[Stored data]
===
Definition set_target (this : ptr) (target : R) (r : t) (ct : Change_Tracker.t)
  : t * Change_Tracker.t :=
  (mk (_atoms r) (_mgr r)
      (if Rlt_dec target MIN_DISTANCE_RESTRAINT_TARGET
       then MIN_DISTANCE_RESTRAINT_TARGET else target)
      (_spring_constant r) (_enabled r),
   track_change (_mgr r) this REASON_TARGET_CHANGED ct).

Definition set_k (this : ptr) (k : R) (r : t) (ct : Change_Tracker.t)
  : t * Change_Tracker.t :=
  (mk (_atoms r) (_mgr r) (_target r)
      (if Rlt_dec k 0 then 0
       else if Rgt_dec k MAX_LINEAR_SPRING_CONSTANT
            then MAX_LINEAR_SPRING_CONSTANT else k)
      (_enabled r),
   track_change (_mgr r) this REASON_SPRING_CONSTANT_CHANGED ct).

Definition set_enabled (this : ptr) (flag : bool) (r : t) (ct : Change_Tracker.t)
  : t * Change_Tracker.t :=
  if decide (_enabled r ≠ flag) then
    (mk (_atoms r) (_mgr r) (_target r) (_spring_constant r) flag,
     track_change (_mgr r) this REASON_ENABLED_CHANGED ct)
  else (r, ct).

Definition visible `{Host} (r : t) : bool :=
  Atomstruct.visible (_atoms r).1 && Atomstruct.visible (_atoms r).2 && _enabled r.

Definition radius (r : t) : R :=
  sqrt (_spring_constant r / MAX_LINEAR_SPRING_CONSTANT)
    * (LINEAR_RESTRAINT_MAX_RADIUS - LINEAR_RESTRAINT_MIN_RADIUS)
    + LINEAR_RESTRAINT_MIN_RADIUS.

(** The two loops of the constructor: some bond of [a1] has [a2] among
    its two atoms. *)
Definition bonded `{Host} (a1 a2 : ptr) : bool :=
  existsb (λ b, let '(x, y) := bond_atoms b in
                bool_decide (x = a2) || bool_decide (y = a2))
          (bonds a1).

(** Modelled from the spec: the in-class initialisers of
    [_spring_constant] and [_enabled] are in distance_restraints.h, which
    is not among the sources; the spec has a restraint start with "spring
    constant 0 / disabled".

    [Distance_Restraint(Atom *a1, Atom *a2, Distance_Restraint_Mgr_Tmpl<Distance_Restraint> *mgr)] *)
Definition construct `{Host} `{Header} (a1 a2 mgr : ptr) : Result t :=
  if bonded a1 a2 then Throw (logic_error err_msg_bonded)
  else Ok (mk (a1, a2) mgr _target_initial 0 false).

(** The constructor with [target] and [k], which delegates to the one
    above and then calls the three setters. *)
Definition construct_with `{Host} `{Header} (this a1 a2 mgr : ptr) (target k : R)
    (ct : Change_Tracker.t) : Result (t * Change_Tracker.t) :=
  match construct a1 a2 mgr with
  | Throw e => Throw e
  | Ok r0 =>
      let '(r1, ct1) := set_target this target r0 ct in
      let '(r2, ct2) := set_k this k r1 ct1 in
      Ok (set_enabled this false r2 ct2)
  end.

(** The operations that change a restraint once it is built. *)
Inductive op : Type :=
  | Set_target (target : R)
  | Set_k (k : R)
  | Set_enabled (flag : bool).

Definition step (this : ptr) (o : op) (s : t * Change_Tracker.t)
  : t * Change_Tracker.t :=
  match o with
  | Set_target target => set_target this target s.1 s.2
  | Set_k k => set_k this k s.1 s.2
  | Set_enabled flag => set_enabled this flag s.1 s.2
  end.

Definition run (this : ptr) (os : list op) (s : t * Change_Tracker.t)
  : t * Change_Tracker.t :=
  foldl (λ s o, step this o s) s os.

End Distance_Restraint.

(** ** Distance_Restraint_Mgr *)

Module Distance_Restraint_Mgr.
Import Atomstruct Change_Tracker.

Record t : Type := mk {
  _structure : ptr;
  _pair_to_restraint : gmap (ptr * ptr) ptr;
  heap : gmap ptr Distance_Restraint.t;
  _change_tracker : Change_Tracker.t
}.

Definition error_different_mol : string := "This atom is in the wrong structure!".

(** The restraint between two atoms, whichever way round they are given. *)
Definition find_restraint (a1 a2 : ptr) (m : t) : option ptr :=
  match _pair_to_restraint m !! (a1, a2) with
  | Some r => Some r
  | None => _pair_to_restraint m !! (a2, a1)
  end.

(** Modelled from the spec: [Distance_Restraint_Mgr::get_restraint] is in
    distance_restraints.h, which is not among the sources. Per the spec
    there is one restraint per pair of atoms; [get_restraint(atom, atom2,
    create)] "returns existing restraint or, if [create], constructs one
    with ... spring constant 0 / disabled" and "fails with DomainError if
    the atom belongs to a different structure than the manager's bound
    structure ... or the two atoms are directly bonded"; without [create]
    a missing restraint is a null result. The object is built by the
    constructor of distance_restraints.cpp, which is where the bonded pair
    is refused. *)
Definition get_restraint `{Host} `{Distance_Restraint.Header}
    (this a1 a2 : ptr) (create : bool) (m : t) : Result (option ptr) * t :=
  match find_restraint a1 a2 m with
  | Some r => (Ok (Some r), m)
  | None =>
      if create then
        if decide (structure a1 ≠ _structure m ∨ structure a2 ≠ _structure m) then
          (Throw (logic_error error_different_mol), m)
        else
          match Distance_Restraint.construct a1 a2 this with
          | Throw e => (Throw e, m)
          | Ok obj =>
              let restraint : ptr := fresh (dom (heap m)) in
              (Ok (Some restraint),
               mk (_structure m)
                  (<[(a1, a2) := restraint]> (_pair_to_restraint m))
                  (<[restraint := obj]> (heap m))
                  (_change_tracker m))
          end
      else (Ok None, m)
  end.

End Distance_Restraint_Mgr.

(** ** Sample data *)

Module Sample.
Local Open Scope positive_scope.

(** A dihedral named phi at address 10, on the atoms 1, 2, 3 and 4, owned
    by the residue at address 20. *)
Definition phi : Dihedral.t :=
  Dihedral.mk (1, 2, 3, 4) "phi" (Some 20) None 0%R.

Definition dihedral_heap : gmap ptr Dihedral.t := {[ 10 := phi ]}.

(** The manager after [add_dihedral] of that dihedral. *)
Definition mgr_phi : Dihedral_Mgr.t :=
  Dihedral_Mgr.mk {[ 20 := {[ "phi" := 10 ]} ]} ∅ ∅ ∅ [10].

(** A manager holding the definition of phi for ALA. *)
Definition phi_def : Dihedral_Mgr.d_def :=
  (["C"; "N"; "CA"; "C"], [true; false; false; false]).

Definition mgr_ala : Dihedral_Mgr.t :=
  (Dihedral_Mgr.add_dihedral_def "ALA" "phi" phi_def.1 phi_def.2
     Dihedral_Mgr.empty).2.

Import Atomstruct.

(** A host model: the atoms 1 to 4 and the bond 50 between atoms 1 and 2.
    Atoms 1, 2 and 3 are in the structure 100, atom 4 is in the structure
    200; atom 3 is a hydrogen, the others are carbons. *)
Definition host : Host := {|
  structure := λ a, if decide (a = 4) then 200 else 100;
  element_number := λ a, if decide (a = 3) then 1%nat else 6%nat;
  coord := λ a, (IZR (Zpos a), 0%R, 0%R);
  bonds := λ a, if decide (a = 1 ∨ a = 2) then [50] else [];
  visible := λ _, true;
  bond_atoms := λ _, (1, 2)
|}.

Definition header : Distance_Restraint.Header := {|
  Distance_Restraint.err_msg_bonded := "bonded";
  Distance_Restraint._target_initial := 0%R
|}.

(** A position restraint on atom 1, as the constructor leaves it, owned by
    the manager at address 30. *)
Definition position_restraint : Position_Restraint.t :=
  Position_Restraint.mk 1 (1%R, 0%R, 0%R) 30 0%R false.

(** A distance restraint between atoms 1 and 5, with target 2, spring
    constant 50, disabled, owned by the manager at address 31. *)
Definition distance_restraint : Distance_Restraint.t :=
  Distance_Restraint.mk (1, 5) 31 2%R 50%R false.

(** A position restraint manager bound to structure 100, with no
    restraint yet, and one that holds [position_restraint] at address 40. *)
Definition position_mgr : Position_Restraint_Mgr.t :=
  Position_Restraint_Mgr.mk 100 ∅ ∅ [].

Definition position_mgr_1 : Position_Restraint_Mgr.t :=
  Position_Restraint_Mgr.mk 100 {[ 1 := 40 ]} {[ 40 := position_restraint ]} [].

(** The same for distance restraints; the second holds a restraint
    between atoms 1 and 3 at address 41. *)
Definition distance_mgr : Distance_Restraint_Mgr.t :=
  Distance_Restraint_Mgr.mk 100 ∅ ∅ [].

Definition distance_mgr_13 : Distance_Restraint_Mgr.t :=
  Distance_Restraint_Mgr.mk 100 {[ (1, 3) := 41 ]}
    {[ 41 := Distance_Restraint.mk (1, 3) 31 2%R 0%R false ]} [].

End Sample.

(** Short names for the four restraint modules. *)
Module P := Position_Restraint.
Module D := Distance_Restraint.
Module PM := Position_Restraint_Mgr.
Module DM := Distance_Restraint_Mgr.

(** ** dihedral_mgr.h: what the residue map holds *)

Module Dihedral_Mgr_View.
Import Dihedral_Mgr.

(** The dihedral that [_residue_map] holds for a residue and a name. *)
Definition entry (m : t) (r : ptr) (name : string) : option ptr :=
  dm ← _residue_map m !! r; dm !! name.

(** [size_t size() const {return _residue_map.size();}] *)
Definition size (m : t) : nat := base.size (_residue_map m).

End Dihedral_Mgr_View.

(** ** position_restraints.cpp: the rest of Position_Restraint_Mgr_Base

    A loop over a container that dereferences the restraints it meets is a
    fold in the option monad: the call is undefined ([None]) when a pointer
    it dereferences holds no object. *)

Module Position_Restraint_Mgr_Base.
Import Atomstruct.
Local Open Scope R_scope.

(** [size_t num_restraints() const { return _atom_to_restraint.size(); }] *)
Definition num_restraints (m : PM.t) : nat := size (PM._atom_to_restraint m).

(** [Position_Restraint::target_vector]: the target minus the coordinate
    of the atom, component by component. *)
Definition target_vector `{Host} (r : P.t) : Coord :=
  let '(tx, ty, tz) := P._target r in
  let '(cx, cy, cz) := coord (P._atom r) in
  (tx - cx, ty - cy, tz - cz).

(** [visible_restraints]: one [push_back] for each entry whose restraint
    is visible, in the iteration order of the hash map. *)
Definition visible_restraints `{Host} (m : PM.t) : option (list ptr) :=
  map_fold (λ _ r acc,
              visibles ← acc;
              obj ← PM.heap m !! r;
              Some (if P.visible obj then visibles ++ [r] else visibles))
           (Some []) (PM._atom_to_restraint m).

(** One turn of the loop of [_delete_restraints]:
    [_atom_to_restraint.erase(r->atom()); delete r;] *)
Definition delete_one (r : ptr) (m : PM.t) : option PM.t :=
  obj ← PM.heap m !! r;
  Some (PM.mk (PM._atomic_model m)
              (delete (P.atom obj) (PM._atom_to_restraint m))
              (delete r (PM.heap m))
              (PM._change_tracker m)).

(** [_delete_restraints(const std::set<Position_Restraint *>& to_delete)] *)
Definition _delete_restraints (to_delete : gset ptr) (m : PM.t) : option PM.t :=
  set_fold (λ r acc, m' ← acc; delete_one r m') (Some m) to_delete.

(** [delete_restraints]: the same, inside a [DestructionBatcher] of the
    host. *)
Definition delete_restraints (to_delete : gset ptr) (m : PM.t) : option PM.t :=
  _delete_restraints to_delete m.

(** The first loop of [destructors_done]: the restraints whose atom is in
    [destroyed]. *)
Definition restraints_of_destroyed (destroyed : gset ptr) (m : PM.t)
  : option (gset ptr) :=
  map_fold (λ _ r acc,
              to_delete ← acc;
              obj ← PM.heap m !! r;
              Some (if decide (P.atom obj ∈ destroyed)
                    then {[ r ]} ∪ to_delete else to_delete))
           (Some ∅) (PM._atom_to_restraint m).

(** [destructors_done(const std::set<void *>& destroyed)] *)
Definition destructors_done (destroyed : gset ptr) (m : PM.t) : option PM.t :=
  to_delete ← restraints_of_destroyed destroyed m;
  _delete_restraints to_delete m.

(** A setter called on the restraint at address [r]: the object and the
    change tracker are replaced by what the setter returns. *)
Definition call (r : ptr) (f : P.t → Change_Tracker.t → P.t * Change_Tracker.t)
    (m : PM.t) : option PM.t :=
  obj ← PM.heap m !! r;
  let '(obj', ct) := f obj (PM._change_tracker m) in
  Some (PM.mk (PM._atomic_model m) (PM._atom_to_restraint m)
              (<[r := obj']> (PM.heap m)) ct).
===
### WORK TASK
Identify each line in the entries with the word "size" and copy it.

### RESULT
(** [size_t size() const {return _residue_map.size();}] *)
Definition size (m : t) : nat := base.size (_residue_map m).
(** [size_t num_restraints() const { return _atom_to_restraint.size(); }] *)
Definition num_restraints (m : PM.t) : nat := size (PM._atom_to_restraint m).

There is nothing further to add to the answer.